Toshiya Tanaka 田中 稔也

Personal information
- Full name: Toshiya Tanaka
- Date of birth: December 2, 1997 (age 28)
- Place of birth: Gunma, Japan
- Height: 1.75 m (5 ft 9 in)
- Position: Midfielder

Team information
- Current team: Kagoshima United
- Number: 73

Youth career
- Numata SC
- 0000–2012: FC Krilo
- 2013–2015: Kashima Antlers

Senior career*
- Years: Team / Apps / (Gls)
- 2016–2018: Kashima Antlers / 4 / (0)
- 2019–2022: Thespakusatsu Gunma / 105 / (14)
- 2023–2024: Renofa Yamaguchi / 35 / (1)
- 2025–: Kagoshima United / 30 / (3)

Medal record
Kashima Antlers
| Winner | AFC Champions League | 2018 |
| Winner | J1 League | 2016 |
| Runner-up | J1 League | 2017 |
| Winner | Emperor's Cup | 2016 |

= Toshiya Tanaka (footballer, born 1997) =

Japanese footballer

Toshiya Tanaka (田中 稔也, Tanaka Toshiya) is a Japanese football player who plays as a midfielder for Kagoshima United.

==Career==

Toshiya Tanaka joined J1 League club Kashima Antlers in 2016. On 5 June 2016, he made his debut in the J.League Cup against Omiya Ardija.

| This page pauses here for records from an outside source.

Definition _is_contradiction (signals : RiskSignals) : bool :=
  let clean_low :=
    match rs_account_standing signals with
    | Some as_ =>
        bool_decide (as_status as_ = good) &&
        (NEW_ACCOUNT_DAYS <=? as_tenure_days as_) &&
        match rs_refund_history signals with
        | None => true
        | Some rh => rh_chargebacks rh =? 0
        end
    | None => false
    end in
  let strong_high :=
    match rs_behavioral signals, rs_payment_instrument signals with
    | Some beh, Some pi =>
        (VELOCITY_HIGH <=? beh_refund_requests_in_window beh) &&
        negb (pi_billing_details_match pi)
    | _, _ => false
    end in
  clean_low && strong_high.

(** [_derive_recommended_action]; its [requires_human_review] argument is not
    read by the code. *)
Definition _derive_recommended_action (level : RiskLevel) (has_chargeback : bool) :
    RecommendedAction :=
  match level with
  | HIGH => DENY_OR_ESCALATE
  | ELEVATED => if has_chargeback then MANUAL_REVIEW else ALLOW_WITH_CAUTION
  | LOW => APPROVE_RISK_CLEARANCE
  end.

Definition _rule_description (rule_id : string) (signals : RiskSignals) : string :=
  if String.eqb rule_id "FP-002" then
    "Chargeback history: " +:+
    str_of_Z (match rs_refund_history signals with Some rh => rh_chargebacks rh | None => 0 end)
    +:+ " prior chargebacks"
  else if String.eqb rule_id "FP-003" then
    "Refund velocity: " +:+
    str_of_Z (match rs_behavioral signals with
              | Some beh => beh_refund_requests_in_window beh | None => 0 end)
    +:+ " requests in window"
  else if String.eqb rule_id "FP-004" then
    if opt_b pi_card_testing_pattern (rs_payment_instrument signals)
    then "Card testing pattern detected" else "Billing details mismatch"
  else if String.eqb rule_id "FP-005" then
    let parts :=
      match rs_account_standing signals with
      | Some as_ =>
          (if bool_decide (as_status as_ = good) then []
           else ["status=" +:+ StandingStatus_str (as_status as_)]) ++
          (if as_tenure_days as_ <? NEW_ACCOUNT_DAYS
           then ["tenure_days=" +:+ str_of_Z (as_tenure_days as_)] else [])
      | None => []
      end in
    match parts with
    | [] => "Account standing"
    | _ => "Account standing: " +:+ py_join ", " parts
    end
  else if String.eqb rule_id "FP-006" then
    "Behavioral anomaly: score=" +:+
    fmt_fixed 2 (match rs_behavioral signals with
                 | Some beh => beh_anomaly_score beh | None => lit 0 1 end)
  else if String.eqb rule_id "FP-007" then "Device mismatch detected"
  else if String.eqb rule_id "FP-008" then "IP/location mismatch detected"
  else if String.eqb rule_id "FP-009" then "Unusual refund amount relative to typical history"
  else rule_id.

(** ** The rules FP-002 to FP-009 of the main path *)

(** A fired rule: identifier, signal domain and contribution. *)
Abbreviation FiredRule := (string * string * float)%type.

Definition fp_002 (signals : RiskSignals) : list FiredRule :=
  match rs_refund_history signals with
  | Some rh =>
      if CHARGEBACK_HIGH <=? rh_chargebacks rh then [("FP-002", "refund_history", lit 8 10)]
      else if CHARGEBACK_ELEVATED <=? rh_chargebacks rh
      then [("FP-002", "refund_history", lit 5 10)]
      else []
  | None => []
  end.

Definition fp_003 (signals : RiskSignals) : list FiredRule :=
  match rs_behavioral signals with
  | Some beh =>
      if VELOCITY_HIGH <=? beh_refund_requests_in_window beh
      then [("FP-003", "behavioral", lit 8 10)]
      else if VELOCITY_ELEVATED <=? beh_refund_requests_in_window beh
      then [("FP-003", "behavioral", lit 5 10)]
      else []
  | None => []
  end.

Definition fp_004 (signals : RiskSignals) : list FiredRule :=
  match rs_payment_instrument signals with
  | Some pi =>
      if pi_card_testing_pattern pi then [("FP-004", "payment_instrument", lit 6 10)]
      else if negb (pi_billing_details_match pi)
      then [("FP-004", "payment_instrument", lit 5 10)]
      else []
  | None => []
  end.

Definition fp_005 (signals : RiskSignals) : list FiredRule :=
  match rs_account_standing signals with
  | Some as_ =>
      let fp5_contribution :=
        match as_status as_ with
        | restricted => lit 6 10
        | watch => lit 3 10
        | good => lit 0 1
        end in
      let fp5_contribution :=
        if (as_tenure_days as_ <? NEW_ACCOUNT_DAYS) &&
           negb (bool_decide (as_status as_ = restricted))
        then (fp5_contribution + lit 3 10)%pf else fp5_contribution in
      if (fp5_contribution >? lit 0 1)%pf
      then [("FP-005", "account_standing", fp5_contribution)] else []
  | None => []
  end.

Definition fp_006 (signals : RiskSignals) : list FiredRule :=
  if opt_b (λ beh, (beh_anomaly_score beh >=? ANOMALY_ELEVATED)%pf) (rs_behavioral signals)
  then [("FP-006", "behavioral", lit 5 10)] else [].

Definition fp_007_008 (signals : RiskSignals) : list FiredRule :=
  match rs_behavioral signals with
  | Some beh =>
      (if beh_device_mismatch beh then [("FP-007", "behavioral", lit 4 10)] else []) ++
      (if beh_ip_location_mismatch beh || beh_ip_country_mismatch beh
       then [("FP-008", "behavioral", lit 4 10)] else [])
  | None => []
  end.

Definition fp_009 (signals : RiskSignals) (request : RiskAssessmentRequest) : list FiredRule :=
  if unusual_amount signals request then [("FP-009", "behavioral", lit 3 10)] else [].

Definition fired_rules (signals : RiskSignals) (request : RiskAssessmentRequest) :
    list FiredRule :=
  fp_002 signals ++ fp_003 signals ++ fp_004 signals ++ fp_005 signals ++ fp_006 signals ++
  fp_007_008 signals ++ fp_009 signals request.

(** The contributions added in order, then capped at 1.0. *)
Definition sum_contributions (rules : list FiredRule) : float :=
  fold_left (λ score r, (score + snd r)%pf) rules (lit 0 1).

Tanaka signed with Thespakusatsu Gunma for the 2019 season. He made his league debut against SC Sagamihara on 17 March 2019. Tanaka scored his first league goal against Nagano Parceiro on 16 June 2019, scoring in the 90th+4th minute.

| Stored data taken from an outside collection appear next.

(* ===== verification/RiskService.v ===== *)
(** * Risk-Fraud agent: the service pipeline and its HTTP shells

    [apps/agents/risk_fraud/service.py], [llm_summary.py], [http_app.py] and
    [agentcore_app.py].  Pydantic's [model_validate] on a raw dict, the JSON
    parser and the UUID printer are third-party code: parameters of the
    section. *)

From Stdlib Require Import ZArith Bool Ascii String List.
From stdpp Require Import base list strings gmap.
From S2P Require Import Prelude.
From S2P Require Import PyFloat.
From S2P Require Import Contracts.
From S2P Require Import A2A.
From S2P Require Import RiskModels.
From S2P Require Import RiskStore.
From S2P Require Import RiskScoring.

Open Scope string_scope.
Open Scope list_scope.
Open Scope Z_scope.

Definition AGENT_ID : string := "risk-fraud-agent".

(** ** Optional narrative *)

Record RiskNarrative := {
  rn_polished_summary : string;
  rn_evidence_explanation : string;
}.

(** [_make_fallback(assessment)()] *)
Definition _make_fallback (assessment : RiskAssessment) : RiskNarrative := {|
  rn_polished_summary := ra_reasoning_summary assessment;
  rn_evidence_explanation :=
    str_or (py_join "; " (map ev_description (firstn 5 (ra_evidence assessment))))
      "No evidence details available.";
|}.

(** ** Outputs *)

Definition _missing_data_assessment (customer_id : string) : RiskAssessment := {|
  ra_risk_level := LOW;
  ra_recommended_action := REQUEST_MORE_INFORMATION_;
  ra_confidence := lit 2 10;
  ra_evidence :=
    [ {| ev_source := "fraud_policy";
         ev_description := "Data-completeness gate: no risk signal record found";
         ev_value :=
           VDict [("reason",
                   VStr ("no risk signals for customer_id=" +:+ py_repr_str customer_id));
                  ("rule", VStr "data-completeness-gate")] |} ];
  ra_policy_references := [];
  ra_reasoning_summary :=
    "No risk signal record found for customer_id=" +:+ py_repr_str customer_id +:+ ". " +:+
    "Unable to assess risk without owned signal data (FR-010). " +:+
    "Manual review required.";
  ra_requires_human_review := true;
|}.

(** [to_result_payload(assessment, request, narrative=...)] *)
Definition to_result_payload (assessment : RiskAssessment) (request : RiskAssessmentRequest)
    (narrative : option RiskNarrative) : result RiskReviewCompletedPayload :=
  mk_risk_result {|
    rrc_ticket_id := rar_ticket_id request;
    rrc_recommendation := RiskLevel_str (ra_risk_level assessment);
    rrc_confidence := ra_confidence assessment;
    rrc_evidence := ra_evidence assessment;
    rrc_reasoning_summary := ra_reasoning_summary assessment;
    rrc_requires_human_review := ra_requires_human_review assessment;
    rrc_enriched_reasoning_summary := rn_polished_summary <$> narrative;
    rrc_evidence_explanation := rn_evidence_explanation <$> narrative;
  |}.

(** The data part of [build_a2a_output]. *)
Definition a2a_data (assessment : RiskAssessment) (narrative : option RiskNarrative) :
    list (string * pyval) :=
  [ ("recommendation", VStr (RiskLevel_str (ra_risk_level assessment)));
    ("score", VFloat (ra_confidence assessment));
    ("confidence", VFloat (ra_confidence assessment));
    ("evidence", VList (map dump_evidence (ra_evidence assessment)));
    ("reasoning_summary", VStr (ra_reasoning_summary assessment));
    ("requires_human_review", VBool (ra_requires_human_review assessment));
    ("policy_references", VList (map VStr (ra_policy_references assessment))) ] ++
  match narrative with
  | Some n => [ ("enriched_reasoning_summary", VStr (rn_polished_summary n));
                ("evidence_explanation", VStr (rn_evidence_explanation n)) ]
  | None => []
  end.

Definition build_a2a_output (assessment : RiskAssessment) (narrative : option RiskNarrative) :
    result A2AMessage :=
  data_message role_agent (a2a_data assessment narrative).

Section Service.
(** [RiskAssessmentRequest.model_validate] *)
Variable model_validate : list (string * pyval) → result RiskAssessmentRequest.

Definition validate_input (parts : list A2APart) : result RiskAssessmentRequest :=
  match first_data parts with
  | Some data => model_validate data
  | None => Err (ValueError "No valid data part found in input parts (FR-011)")
  end.

(** [assess(parts)], over any signal store. *)
Definition assess {St : Type} `{!RiskSignalStore St} (store : St) (parts : list A2APart) :
    result (RiskAssessment * RiskAssessmentRequest) :=
  request ← validate_input parts;
  match store_load_signals store (rar_customer_id request) with
  | None => Ok (_missing_data_assessment (rar_customer_id request), request)
  | Some signals =>
      assessment ← assess_signals signals request FRAUD_POLICY;
      Ok (assessment, request)
  end.

(** [agent_foundation.a2a.A2APart.model_validate] on the raw parts. *)
Variable parts_validate : pyval → result (list A2APart).
Variable uuid_str : UUID → string.

(** [POST /a2a/tasks]: [body] is [None] when the request is not JSON, and
    [fresh] is the [uuid4()] drawn for a missing task id. *)
Definition handle_task {St : Type} `{!RiskSignalStore St} (store : St) (body : option pyval) (fresh : UUID) :
    result JSONResponse :=
  match body with
  | None =>
      Ok {| resp_status_code := 400;
            resp_content :=
              failed_content AGENT_ID (VStr (uuid_str fresh)) "validation"
                "Request body is not valid JSON" |}
  | Some body =>
      task_id ← body_get body "task_id" (VStr (uuid_str fresh));
      let attempt :=
        input ← body_get body "input" (VDict []);
        raw ← body_get input "parts" (VList []);
        parts ← parts_validate raw;
        '(assessment, _) ← assess store parts;
        build_a2a_output assessment None in
      match attempt with
      | Ok output =>
          Ok {| resp_status_code := 200;
                resp_content :=
                  completed_content AGENT_ID task_id (dump_message uuid_str output) |}
      | Err exc =>
          Ok {| resp_status_code := 200;
                resp_content :=
                  failed_content AGENT_ID task_id "handler_error" (exn_str exc) |}
      end
  end.

(** [agentcore_app._invoke]: the payload is a dict or a JSON string. *)
Variable json_loads : string → result pyval.
Variable validate_value : pyval → result RiskAssessmentRequest.

Definition _invoke {St : Type} `{!RiskSignalStore St} (store : St) (payload : pyval) :
    result (list (string * pyval)) :=
  let parsed := match payload with VStr s => json_loads s | _ => Ok payload end in
  match parsed with
  | Err exc =>
      Ok [("status", VStr "failed");
          ("error", VStr ("Invalid JSON payload: " +:+ exn_str exc))]
  | Ok payload =>
      match validate_value payload with
      | Err exc =>
          Ok [("status", VStr "failed"); ("error", VStr (exn_str exc));
           ("reason", VStr "Input validation failed (FR-011). No verdict fabricated.")]
      | Ok request =>
          match store_load_signals store (rar_customer_id request) with
          | None =>
              Ok
              [("status", VStr "completed"); ("recommendation", VStr "unknown");
               ("confidence", VFloat (lit 2 10));
               ("evidence",
                VList [VDict [("source", VStr "fraud_policy");
                              ("description",
                               VStr "Data-completeness gate: no risk record found");
                              ("value",
                               VDict [("customer_id", VStr (rar_customer_id request))])]]);
               ("reasoning_summary",
                VStr ("No risk signals found for customer_id=" +:+
                      py_repr_str (rar_customer_id request) +:+ "."));
               ("requires_human_review", VBool true); ("policy_references", VList [])]
          | Some signals =>
              a ← assess_signals signals request FRAUD_POLICY;
              Ok [("status", VStr "completed");
                  ("recommendation", VStr (RiskLevel_str (ra_risk_level a)));
                  ("confidence", VFloat (ra_confidence a));
                  ("evidence", VList (map dump_evidence (ra_evidence a)));
                  ("reasoning_summary", VStr (ra_reasoning_summary a));
                  ("requires_human_review", VBool (ra_requires_human_review a));
                  ("policy_references", VList (map VStr (ra_policy_references a)))]
          end
      end
  end.
End Service.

On 27 December 2022, Tanaka was announced at Renofa Yamaguchi. He made his league debut against Omiya Ardija on 18 February 2023.

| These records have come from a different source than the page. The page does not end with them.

(* ===== verification/BillingStore.v ===== *)
(** * Billing-Entitlement agent: the seeded facts

    [apps/agents/billing_entitlement/mock_data.py].  The dataset is built from
    the clock reading [_NOW] taken when the module is imported. *)

From Stdlib Require Import ZArith Bool Ascii String List.
From stdpp Require Import base list strings gmap.
From S2P Require Import Prelude.
From S2P Require Import PyFloat.
From S2P Require Import Contracts.
From S2P Require Import BillingModels.

Open Scope string_scope.
Open Scope list_scope.
Open Scope Z_scope.

(** What the service relies on to find facts. *)
Class BillingFactStore (S : Type) := {
  store_load_facts : S → string → string → option BillingFacts;
}.

Section Seed.
(** [_NOW] *)
Variable NOW : datetime.

Definition _invoice (ref : string) (days_ago : Z) (paid : bool) : Invoice := {|
  inv_invoice_id := "INV-" +:+ ref;
  inv_purchase_reference := ref;
  inv_amount := lit 4999 100;
  inv_currency := "USD";
  inv_issued_at := NOW - days days_ago;
  inv_paid := paid;
|}.

Definition _payment (ref : string) (captured : bool) (reversed_amount : float) : Payment := {|
  pay_payment_id := "PAY-" +:+ ref;
  pay_invoice_id := "INV-" +:+ ref;
  pay_captured := captured;
  pay_amount := lit 4999 100;
  pay_reversed_amount := reversed_amount;
|}.

Definition _subscription (ref : string) (status : SubscriptionStatus) : Subscription := {|
  sub_subscription_id := "SUB-" +:+ ref;
  sub_status := status;
  sub_term := monthly;
  sub_started_at := NOW - days 90;
  sub_renewed_at := None;
|}.

Definition _entitlement (ref : string) (status : EntitlementStatus)
    (delivered access_granted access_used feature_enabled account_active : bool) :
    Entitlement := {|
  ent_entitlement_id := "ENT-" +:+ ref;
  ent_subscription_id := "SUB-" +:+ ref;
  ent_status := status;
  ent_delivered := delivered;
  ent_access_granted := access_granted;
  ent_access_used := access_used;
  ent_feature_enabled := feature_enabled;
  ent_account_active := account_active;
|}.

(** The defaults of [_entitlement]. *)
Definition default_entitlement (ref : string) : Entitlement :=
  _entitlement ref ent_active false true false true true.

Definition _usage (usage_units : float) : ProductUsage :=
  {| use_usage_units := usage_units; use_allotment_units := lit 5 1 |}.

Definition facts_row (s : Subscription) (i : Invoice) (p : Payment) (e : Entitlement)
    (u : ProductUsage) : BillingFacts :=
  {| bf_subscription := Some s; bf_invoice := Some i; bf_payment := Some p;
     bf_entitlement := Some e; bf_usage := Some u |}.

Definition facts_dataset : gmap string BillingFacts :=
  list_to_map [
    ("PR-APPROVE",
     facts_row (_subscription "PR-APPROVE" sub_active) (_invoice "PR-APPROVE" 5 true)
       (_payment "PR-APPROVE" true (lit 0 1)) (default_entitlement "PR-APPROVE")
       (_usage (lit 5 10)));
    ("PR-WINDOW-EXPIRED",
     facts_row (_subscription "PR-WINDOW-EXPIRED" sub_active)
       (_invoice "PR-WINDOW-EXPIRED" 45 true) (_payment "PR-WINDOW-EXPIRED" true (lit 0 1))
       (default_entitlement "PR-WINDOW-EXPIRED") (_usage (lit 5 10)));
    ("PR-UNPAID",
     facts_row (_subscription "PR-UNPAID" sub_active) (_invoice "PR-UNPAID" 5 false)
       (_payment "PR-UNPAID" false (lit 0 1))
       (_entitlement "PR-UNPAID" ent_active false false false false true)
       (_usage (lit 5 10)));
    ("PR-ALREADY-REFUNDED",
     facts_row (_subscription "PR-ALREADY-REFUNDED" sub_cancelled)
       (_invoice "PR-ALREADY-REFUNDED" 5 true)
       (_payment "PR-ALREADY-REFUNDED" true (lit 4999 100))
       (_entitlement "PR-ALREADY-REFUNDED" ent_active false false false false false)
       (_usage (lit 5 10)));
    ("PR-HEAVY-USAGE",
     facts_row (_subscription "PR-HEAVY-USAGE" sub_active) (_invoice "PR-HEAVY-USAGE" 5 true)
       (_payment "PR-HEAVY-USAGE" true (lit 0 1))
       (_entitlement "PR-HEAVY-USAGE" ent_active true true true true true)
       (_usage (lit 475 100)));
    ("PR-CONTRADICTION",
     facts_row (_subscription "PR-CONTRADICTION" sub_cancelled)
       (_invoice "PR-CONTRADICTION" 5 true) (_payment "PR-CONTRADICTION" true (lit 10 1))
       (_entitlement "PR-CONTRADICTION" ent_active true true true true true)
       (_usage (lit 5 10)));
    ("PR-BORDERLINE",
     facts_row (_subscription "PR-BORDERLINE" sub_active)
       (_invoice "PR-BORDERLINE" REFUND_WINDOW_DAYS true)
       (_payment "PR-BORDERLINE" true (lit 0 1)) (default_entitlement "PR-BORDERLINE")
       (_usage (lit 4 1))) ].

Definition _CUSTOMER_INDEX : gmap string string :=
  list_to_map [("CUS-APPROVE", "PR-APPROVE"); ("CUS-BORDERLINE", "PR-BORDERLINE")].

(** [load_facts]: by purchase reference, else by the customer index. *)
Definition load_facts (purchase_reference customer_id : string) : option BillingFacts :=
  match facts_dataset !! purchase_reference with
  | Some f => Some f
  | None =>
      match _CUSTOMER_INDEX !! customer_id with
      | Some ref => facts_dataset !! ref
      | None => None
      end
  end.
End Seed.

(** The seeded module, identified by its import time. *)
Record SeededFacts := { seeded_at : datetime }.

#[export] Instance SeededFacts_store : BillingFactStore SeededFacts := {|
  store_load_facts := λ st purchase_reference customer_id,
    load_facts (seeded_at st) purchase_reference customer_id;
|}.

On 16 December 2024, Tanaka was announced at Kagoshima United.

==Club statistics==
Updated to 23 February 2018.

| Club performance |  |  | League |  | Cup |  | League Cup |  | Continental |  | Other |  | Total |  |
| Season | Club | League | Apps | Goals | Apps | Goals | Apps | Goals | Apps | Goals | Apps | Goals | Apps | Goals |
| Japan |  |  | League |  | Emperor's Cup |  | J. League Cup |  | AFC |  | Other^{1} |  | Total |  |
| 2016 | Kashima Antlers | J1 League | 0 | 0 | 0 | 0 | 1 | 0 | – |  | 0 | 0 | 1 | 0 |
| 2016 | 0 | 0 | 1 | 1 | 0 | 0 | 0 | 0 | – |  | 1 | 1 |
| Total |  |  | 0 | 0 | 1 | 1 | 1 | 0 | – |  | 0 | 0 | 2 | 1 |

^{1}Includes Japanese Super Cup, J. League Championship and FIFA Club World Cup.